Why on earth should I continue playing Sims 3 when there would be a new great Sims game with new content and improvements and open world? I’d jump over to that new game immediately. It’s not open world (or CASt) that keeps me playing Sims 3. It’s the lack of a better alternative. I’ve tried the alternative and then returned. There was only one reason for that: while Sims 4 made me constantly go ‘what shal I do now..., oh what shall I do next’, then closing the game after two hours tops, my Sims 3 game sort of plays itself and I only quit because I have to go to bed. If they’d deliver a new game that does that, open world or not, Sims 3 could retire.
I didn’t write that to you and you seem to have misunderstood me.
The reason that I don’t play TS4 isn’t about the missing open world either and we seem to agree about what is wrong with TS4. That wasn’t my point.

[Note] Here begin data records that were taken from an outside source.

Lemma print_model_site_untouched name site :
  preserves untouched_by_printing (print_model_site name site).
Proof.
  unfold print_model_site. destruct (s_type site); [|apply preserves_ret].
  apply preserves_bind; [apply print_untouched | intros _].
  apply preserves_bind; [apply print_untouched | intros _].
  destruct (is_nan (s_log_prob_sum site)); [|apply preserves_ret].
  destruct (has_concentration (unwrap_independent (s_fn site))).
  - apply preserves_bind; [apply print_untouched | intros _].
    apply preserves_raise.
  - apply preserves_raise.
Qed.

Lemma print_guide_site_untouched name site :
  preserves untouched_by_printing (print_guide_site name site).
Proof.
  unfold print_guide_site. destruct (s_type site); [|apply preserves_ret].
  apply preserves_bind; [apply print_untouched | intros _].
  apply print_untouched.
Qed.

Lemma for_each_site_untouched body ns :
  (forall name site, preserves untouched_by_printing (body name site)) ->
  preserves untouched_by_printing (for_each_site body ns).
Proof.
  intros Hbody. induction ns as [|[name site] ns IH]; simpl.
  - apply preserves_ret.
  - apply preserves_bind; [apply Hbody | intros _; exact IH].
Qed.

Lemma print_trace_updates_untouched batch :
  preserves untouched_by_printing (print_trace_updates batch).
Proof.
  unfold print_trace_updates.
  apply preserves_bind; [apply print_untouched | intros _].
  apply preserves_bind; [now intros s | intros p].
  apply preserves_bind; [apply print_untouched | intros _].
  apply preserves_bind;
    [apply for_each_site_untouched, print_model_site_untouched | intros _].
  apply preserves_bind; [apply print_untouched | intros _].
  apply for_each_site_untouched, print_guide_site_untouched.
Qed.

Lemma for_each_model_site_outcome ns :
  forall s : State,
    if existsb nan_sample_site ns
    then exists e s', for_each_site print_model_site ns s = (Raise e, s')
    else exists s', for_each_site print_model_site ns s = (Ok tt, s').
Proof.
  induction ns as [|[name site] ns IH]; intros s; simpl.
  - eexists; reflexivity.
  - unfold nan_sample_site at 1. simpl. unfold print_model_site.
    destruct (s_type site); simpl.
    + destruct (is_nan (s_log_prob_sum site)); simpl.
      * destruct (has_concentration (unwrap_independent (s_fn site)));
          do 2 eexists; reflexivity.
      * exact (IH _).
    + exact (IH s).
Qed.

Lemma for_each_guide_site_returns ns :
  forall s : State, exists s', for_each_site print_guide_site ns s = (Ok tt, s').
Proof.
  induction ns as [|[name site] ns IH]; intros s; simpl.
  - eexists; reflexivity.
  - unfold print_guide_site. destruct (s_type site); simpl.
    + exact (IH _).
    + exact (IH s).
Qed.

Lemma print_trace_updates_outcome batch (s : State) :
  if existsb nan_sample_site (printed_model_nodes batch s)
  then exists e s', print_trace_updates batch s = (Raise e, s')
  else exists s', print_trace_updates batch s = (Ok tt, s').
Proof.
  unfold print_trace_updates.
  set (s0 := print_line ("Traces:" ++ nl ++ "##########") s).
  rewrite (bind_ok _ _ _ (eq_refl : print _ s = (Ok tt, s0))).
  rewrite (bind_ok _ _ _ (importance_traces_run svi_model_fn svi_guide_fn [] batch s0)).
  cbv zeta. cbn [fst snd nodes].
  change (fst (fst (get_importance_trace svi_model_fn svi_guide_fn []
                      batch (params s0) (rng s0))))
    with (printed_model_nodes batch s).
  set (mn := printed_model_nodes batch s).
  match goal with
  | |- context [bind (print ?l) _ ?st] =>
      rewrite (bind_ok _ _ _ (eq_refl : print l st = (Ok tt, print_line l st)));
      set (s1 := print_line l st)
  end.
  pose proof (for_each_model_site_outcome mn s1) as Hm.
  destruct (existsb nan_sample_site mn).
  - destruct Hm as (e & s' & Hm). rewrite (bind_raise _ _ _ Hm). eauto.
  - destruct Hm as (s' & Hm). rewrite (bind_ok _ _ _ Hm).
    match goal with
    | |- context [bind (print ?l) _ ?st] =>
        rewrite (bind_ok _ _ _ (eq_refl : print l st = (Ok tt, print_line l st)))
    end.
    apply for_each_guide_site_returns.
Qed.
(** * AegisAIS: a shallow embedding of the frontend helpers and of the
    detection pipeline (track store, rules, cooldown gate, persistence
    unit, replay driver), with the properties of its specification.

    The frontend functions are translated from the TypeScript sources
    under frontend/src.  The backend (the Python service under
    backend/app) is not part of the sources at hand; its parts are
    modelled from the specification, and every such definition says so
    in its doc comment. *)

From Stdlib Require Import QArith Qround Qabs ZArith Bool Lia Lqa Ascii Qminmax.
From stdpp Require Import base gmap strings list.

Open Scope string_scope.
Open Scope Q_scope.

(* ===================================================================== *)
(** ** Frontend: severity classification (AlertsPanel, VesselsPanel,
    VesselDetails, MapView).  Severities reach the UI as JSON numbers,
    which are finite; they are modelled as rationals. *)
(* ===================================================================== *)

Module AlertsPanel.

(** [function getSeverityLevel(severity: number): string]
    (frontend/src/components/AlertsPanel.tsx) *)
Definition getSeverityLevel (severity : Q) : string :=
  if Qle_bool 70 severity then "high"
  else if Qle_bool 30 severity then "medium"
  else "low".

(** [type Tier = 'integrity' | 'suspicious'] *)
Inductive Tier := integrity | suspicious.

Record Classification := {
  tier : Tier;
  tierLabel : string;
  purpose : string
}.
(** ** The configuration of the task *)

(** X25: [check_args] of [build_model] accepts the model's arguments
    exactly when they name the same set of language pairs as the task's
    (order and repetitions do not count) and agree with them on
    [encoder_langtok] and [decoder_langtok]; otherwise it raises
    [ValueError]. *)
Theorem check_args_accepts (self_args args : task_args) :
  (check_args self_args args = Ok tt
   <-> (forall lang_pair, lang_pair ∈ lang_pairs self_args <-> lang_pair ∈ lang_pairs args)
       /\ encoder_langtok self_args = encoder_langtok args
       /\ decoder_langtok self_args = decoder_langtok args)
  /\ (check_args self_args args = Ok tt \/ check_args self_args args = Raise ValueError).
Proof.
  unfold check_args, check_args_messages.
  set (given := list_to_set (lang_pairs self_args) : gset string).
  set (expected := list_to_set (lang_pairs args) : gset string).
  assert (Hsets : base.size (given ∖ expected ∪ expected ∖ given) = 0%nat
                  <-> (forall lp, lp ∈ lang_pairs self_args <-> lp ∈ lang_pairs args)).
  { rewrite size_empty_iff. split.
    - intros Hempty lp.
      assert (lp ∉ given ∖ expected ∪ expected ∖ given) as Hlp by (rewrite Hempty; set_solver).
      unfold given, expected in Hlp.
      rewrite elem_of_union, !elem_of_difference, !elem_of_list_to_set in Hlp.
      destruct (decide (lp ∈ lang_pairs self_args)), (decide (lp ∈ lang_pairs args)); tauto.
    - intros Hsame. apply set_equiv. intros lp. unfold given, expected.
      rewrite elem_of_union, !elem_of_difference, !elem_of_list_to_set, (Hsame lp).
      rewrite elem_of_empty. tauto. }
  destruct (decide (base.size (given ∖ expected ∪ expected ∖ given) = 0%nat)) as [Hz|Hnz].
  - rewrite (bool_decide_eq_false_2 (_ ≠ 0%nat)) by (intros Hne; by apply Hne).
    pose proof (proj1 Hsets Hz) as Hsame. split.
    + repeat case_bool_decide; cbn; (split; [try done|intros (_ & Henc & Hdec); done]).
    + repeat case_bool_decide; cbn; auto.
  - rewrite (bool_decide_eq_true_2 (_ ≠ 0%nat)) by done. cbn. split; [|by right].
    split; [done|]. intros (Hsame & _). by pose proof (proj2 Hsets Hsame).
Qed.

Example check_args_order :
  let task_side := {| lang_pairs := ["en-de"; "en-fr"; "en-de"]%string;
                      source_lang := None; target_lang := None;
                      encoder_langtok := Some "tgt"%string; decoder_langtok := false;
                      max_source_positions := 1024; max_target_positions := 1024 |} in
  let model_side := {| lang_pairs := ["en-fr"; "en-de"]%string;
                       source_lang := None; target_lang := None;
                       encoder_langtok := Some "tgt"%string; decoder_langtok := false;
                       max_source_positions := 1024; max_target_positions := 1024 |} in
  check_args task_side model_side = Ok tt.
Proof. vm_compute. reflexivity. Qed.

But if TS5 is marketed as “a new Sims game similar to Sims 3 and with the open world returning” then it will get low sales numbers and especially if the EPs are just repetions too. Not because you won’t buy it because I am sure that you actually would :) But because most young teens would reject the game. Partly because they won’t like an attempt from EA to revive an old game - and partly because they would have wanted something new instead and think that EA must have run out of ideas :)
For us here in the forum such things aren’t really so important because we are the hardcore fans who most likely will buy almost anything. But for new young simmers without much money and with a lot of other interests too in their lives things are different. They won’t just throw out their sparce money on a game that doesn’t seem to have anything new to offer to them.
I disagree with this. Open world is a standard In so many games now it’s normal. It’s an expectation if you will. My niece who is 9 plays the Sims now. She has just started getting into it. She has played my sims 3 game and she’s she’s played the sims 4. (I bought her her own sims 4 copy on Console for Christmas) but having said that she prefers the sims 3.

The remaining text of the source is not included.